Alb3 interaction requires cpSRP43 chromodomains 2 and 3. A, schematic representation of cpSRP43 constructs used in this study. The domain organization of cpSRP43 with chromodomains (CD1–3) and ankyrin repeats (Ank1–4) is shown. The relative affinities (rel. aff.) of the truncated cpSRP43 constructs for A3CT as compared with cpSRP43 (derived from ITC, Table 1 and supplemental Fig. S4) are indicated on the right. B, sequence alignment of the three chromodomains of cpSRP43 (A. thaliana) (CD1–3) as compared with canonical chromodomains from HP1 and polycomb (Drosophila melanogaster). The positions of the three aromatic residues forming the aromatic cage in HP1 and PC are indicated by black dots. The positions of the three point mutations (Y269A/W291A/D293A) in cpSRP43 CD2 used in interaction studies are indicated by black stars. Highly conserved residues are shown in dark blue, and less conserved residues are in light blue. C, ribbon representation of the structure of the HP1 in complex with the histone H3 tail (PDB (Protein Data Bank) code: 1kne).
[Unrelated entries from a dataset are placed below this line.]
(** Around a hyphen the normalisation works on both sides apart: the
    hyphen, with the white space next to it, becomes one em-dash. *)
Lemma normalizeDashes_hyphen a b :
  normalizeDashes (a ++ hyphen :: b) =
  normalizeDashes (trimEnd a) ++ emDash :: normalizeDashes (trimStart b).
Proof.
  induction a as [a IH] using length_ind.
  destruct (dropWhile_split isSpace a) as (w & E & W).
  destruct (dropWhile isSpace a) as [|d r] eqn:D.
  - rewrite app_nil_r in E. subst w.
    rewrite (normalizeDashes_match _ _ (matchDash_at _ b W)).
    rewrite (trimEnd_all_space _ W). now simp normalizeDashes.
  - pose proof (dropWhile_head _ _ _ _ D) as Hd.
    assert (La : length r < length a).
    { rewrite E, length_app. simpl. lia. }
    rewrite E at 2. rewrite (trimEnd_app_stop _ _ _ Hd).
    rewrite E at 1. rewrite <- app_assoc. simpl.
    destruct (N.eq_dec d hyphen) as [->|Hh].
    + rewrite (normalizeDashes_match _ _ (matchDash_at _ (r ++ hyphen :: b) W)).
      rewrite (normalizeDashes_match _ _ (matchDash_at _ (trimEnd r) W)).
      rewrite dropWhile_app_stop by reflexivity.
      rewrite IH.
      * fold (trimStart r). fold (trimStart (trimEnd r)).
        now rewrite trimStart_trimEnd.
      * pose proof (dropWhile_length isSpace r). lia.
    + destruct w as [|c w'].
      * simpl in *.
        rewrite (normalizeDashes_copy _ _ (matchDash_stop [] _ _ eq_refl Hd Hh)).
        rewrite (normalizeDashes_copy _ _ (matchDash_stop [] _ _ eq_refl Hd Hh)).
        simpl. now rewrite IH.
      * simpl app.
        rewrite (normalizeDashes_copy c (w' ++ d :: _)
                   (matchDash_stop (c :: w') _ _ W Hd Hh)).
        rewrite (normalizeDashes_copy c (w' ++ d :: _)
                   (matchDash_stop (c :: w') _ _ W Hd Hh)).
        change (w' ++ d :: r ++ hyphen :: b) with (w' ++ (d :: r) ++ hyphen :: b).
        rewrite app_assoc. rewrite IH.
        -- rewrite (trimEnd_app_stop _ _ _ Hd). reflexivity.
        -- rewrite E, !length_app. simpl. lia.
Qed.

Lemma stripExtended_app_emDash x y :
  stripExtended (x ++ emDash :: y) = stripExtended x ++ emDash :: stripExtended y.
Proof. unfold stripExtended. now rewrite filter_app. Qed.

Lemma toLowerCase_app_emDash x y :
  toLowerCase (x ++ emDash :: y) = toLowerCase x ++ emDash :: toLowerCase y.
Proof. unfold toLowerCase. now rewrite map_app. Qed.

(** The extended sanitiser around any hyphen of the title. *)
Lemma sanitizeFileName_hyphen a b :
  sanitizeFileName (a ++ hyphen :: b) =
  toLowerCase (collapseSpaces (trimStart (stripExtended
                 (normalizeDashes (trimEnd a)))))
  ++ emDash ::
  toLowerCase (collapseSpaces (trimEnd (stripExtended
                 (normalizeDashes (trimStart b))))).
Proof.
  unfold sanitizeFileName.
  rewrite normalizeDashes_hyphen, stripExtended_app_emDash.
  rewrite trim_app_stop by reflexivity.
  rewrite collapseSpaces_app_stop by reflexivity.
  apply toLowerCase_app_emDash.
Qed.

(** What the extended sanitiser hands to [toLowerCase]. *)
Lemma extended_alphabet s c :
  In c (collapseSpaces (trim (stripExtended (normalizeDashes s)))) ->
  isWord c = true \/ c = hyphen \/ c = emDash.
Proof.
  intros H. pose proof (collapseSpaces_no_space _ _ H) as Hs.
  apply collapseSpaces_in in H as [->|H]; [tauto|].
  apply trim_incl in H. apply filter_In in H as [_ H].
  rewrite Hs, orb_false_r in H. apply orb_true_iff in H as [H|H]; [tauto|].
  apply N.eqb_eq in H. tauto.
Qed.

Lemma minimal_alphabet s c :
  In c (sanitizeFileName_minimal s) -> isWord c = true \/ c = hyphen.
Proof.
  intros H. pose proof (collapseSpaces_no_space _ _ H) as Hs.
  apply collapseSpaces_in in H as [->|H]; [tauto|].
  apply trim_incl in H. apply filter_In in H as [_ H].
  rewrite Hs, orb_false_r in H. apply orb_true_iff in H as [H|H]; [tauto|].
  apply N.eqb_eq in H. tauto.
Qed.

Lemma sanitizeFileName_alphabet s c :
  In c (sanitizeFileName s) ->
  (isWord c = true /\ inRange 65 90 c = false) \/ c = hyphen \/ c = emDash.
Proof.
  unfold sanitizeFileName, toLowerCase. intros H.
  apply in_map_iff in H as (d & <- & H). apply extended_alphabet in H.
  destruct H as [H | [-> | ->]];
    [left | right; left; reflexivity | right; right; reflexivity].
  split; bool_lia.
Qed.

(** ** Filename Sanitizer: properties *)

Lemma forallb_false_iff (p : char -> bool) s :
  forallb p s <> true <-> exists c, In c s /\ p c = false.
Proof.
  induction s as [|d s IH]; simpl.
  - split; [congruence | intros (c & [] & _)].
  - destruct (p d) eqn:Hd; simpl.
    + rewrite IH. split.
      * intros (c & H & Hc). exists c. tauto.
      * intros (c & [<-|H] & Hc); [congruence | now exists c].
    + split; [|congruence]. intros _. exists d. tauto.
Qed.

(** After trimming and collapsing something is left exactly when the
    string has a code unit that is not white space. *)
Lemma collapse_trim_nonempty s :
  collapseSpaces (trim s) <> [] <-> exists c, In c s /\ isSpace c = false.
Proof.
  rewrite collapseSpaces_nil_iff, trim_nil_iff. apply forallb_false_iff.
Qed.

Lemma toLowerCase_no_space s :
  (forall c, In c s -> isSpace c = false) ->
  forall c, In c (toLowerCase s) -> isSpace c = false.
Proof.
  intros H c Hc. apply in_map_iff in Hc as (d & <- & Hd).
  rewrite lowerChar_space. now apply H.
Qed.

(** C1, as amended: for every title both sanitisers return a string with
    no white-space code unit in it.  The result of the minimal one is not
    empty exactly when the title has a word character or a hyphen, that of
    the extended one exactly when the title has a word character, a hyphen
    or an em-dash.  A title without any of these gives the empty string. *)
Theorem sanitizeFileName_slug (title : jsstring) :
  (forall c, In c (sanitizeFileName_minimal title) -> isSpace c = false)
  /\ (forall c, In c (sanitizeFileName title) -> isSpace c = false)
  /\ (sanitizeFileName_minimal title <> [] <->
      exists c, In c title /\ (isWord c = true \/ c = hyphen))
  /\ (sanitizeFileName title <> [] <->
      exists c, In c title /\ (isWord c = true \/ c = hyphen \/ c = emDash)).
Proof.
  split; [|split; [|split]].
  - intros c. apply collapseSpaces_no_space.
  - apply toLowerCase_no_space. intros c. apply collapseSpaces_no_space.
  - unfold sanitizeFileName_minimal. rewrite collapse_trim_nonempty.
    split.
    + intros (c & H & Hs). exists c. apply filter_In in H as [H K].
      split; [exact H|]. rewrite Hs, orb_false_r in K.
      apply orb_true_iff in K as [K|K]; [tauto|]. apply N.eqb_eq in K. tauto.
    + intros (c & H & K). exists c.
      assert (Hs : isSpace c = false).
      { destruct K as [K| ->]; [now apply word_not_space | reflexivity]. }
      split; [|exact Hs]. apply filter_In. split; [exact H|].
      destruct K as [K| ->]; [now rewrite K | reflexivity].
  - unfold sanitizeFileName, toLowerCase.
    assert (M : forall l : jsstring, map lowerChar l <> [] <-> l <> []).
    { intros [|x l]; simpl; split; congruence. }
    rewrite M, collapse_trim_nonempty. split.
    + intros (c & H & Hs). apply filter_In in H as [H K].
      rewrite Hs, orb_false_r in K.
      apply normalizeDashes_in in H as [H|[-> H]].
      * exists c. split; [exact H|].
        apply orb_true_iff in K as [K|K]; [tauto|]. apply N.eqb_eq in K. tauto.
      * exists hyphen. tauto.
    + intros (c & H & K).
      assert (Hs : isSpace c = false).
      { destruct K as [K|[->| ->]]; [now apply word_not_space | | ]; reflexivity. }
      pose proof (normalizeDashes_keeps _ _ H Hs) as Hin.
      exists (if (c =? hyphen)%N then emDash else c).
      destruct (c =? hyphen)%N eqn:Hh.
      * split; [|reflexivity]. apply filter_In. now split.
      * split; [|exact Hs]. apply filter_In. split; [exact Hin|].
        destruct K as [K|[->| ->]]; [now rewrite K | discriminate | reflexivity].
Qed.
HP1 is shown in blue, and the peptide of the histone H3 tail is represented in orange. Canonical chromodomains bind methylated lysines (M3K) in a conserved aromatic cage. The adjacent peptide extends the β-sheet of the chromodomain. Panels C and D were created using PyMOL (58). D, ribbon representation of cpSRP43 CD2 (model based on the crystal structure of CD1, PDB code 3deo; in green). The third aromatic residue forming the aromatic cage is absent in cpSRP43 chromodomains, and the aromatic cage is not assembled in the absence of an interacting peptide. The arrow indicates a possible movement of the N-terminal region upon binding of a histone-like peptide derived from A3CT.

FIGURE 5.

cpSRP43 can interact with Alb3 and cpSRP54 simultaneously. A, analysis of complex formation using a competition pulldown assay. cpSRP43-A3CT-His₆ (labeled 1 and 3) was incubated with increasing amounts of cpSRP54 M-domain (labeled 2) up to 12.5 molar excess (for details, see the supplemental material). A3CT, cpSRP43, and the cpSRP54 M-domain form a trimeric complex. B, thermodynamic cycle of trimeric complex formation by cpSRP43 (labeled 43), A3CT, and the RRKR peptide (RRKR, representing the M-domain of cpSRP54). The two binding events, A3CT and RRKR peptide binding to cpSRP43, are coupled and show negative cooperativity. The affinities were derived from the ITC data (Table 1).

FIGURE 6.

Schematic view on Alb3 function in post-translational targeting. cpSRP54 and cpSRP43 form cpSRP, which sequesters LHCPs into a soluble transit complex (LHCP-cpSRP43-cpSRP54) (step 1). The Alb3 C-terminal domain contains four motifs enriched in positively charged residues (motifs I–IV) (step 2) and recruits the transit complex to the membrane utilizing motifs II and IV. A3CT folds upon binding to cpSRP43 (step 3). cpSRP54 and A3CT can bind simultaneously to CD2. Thereby the transit complex is recruited to the membrane, and cpSRP54 can interact with the membrane-bound receptor cpFtsY. The C-terminal domain of Alb4 lacks motifs II and IV and therefore does not bind cpSRP43 (step 4).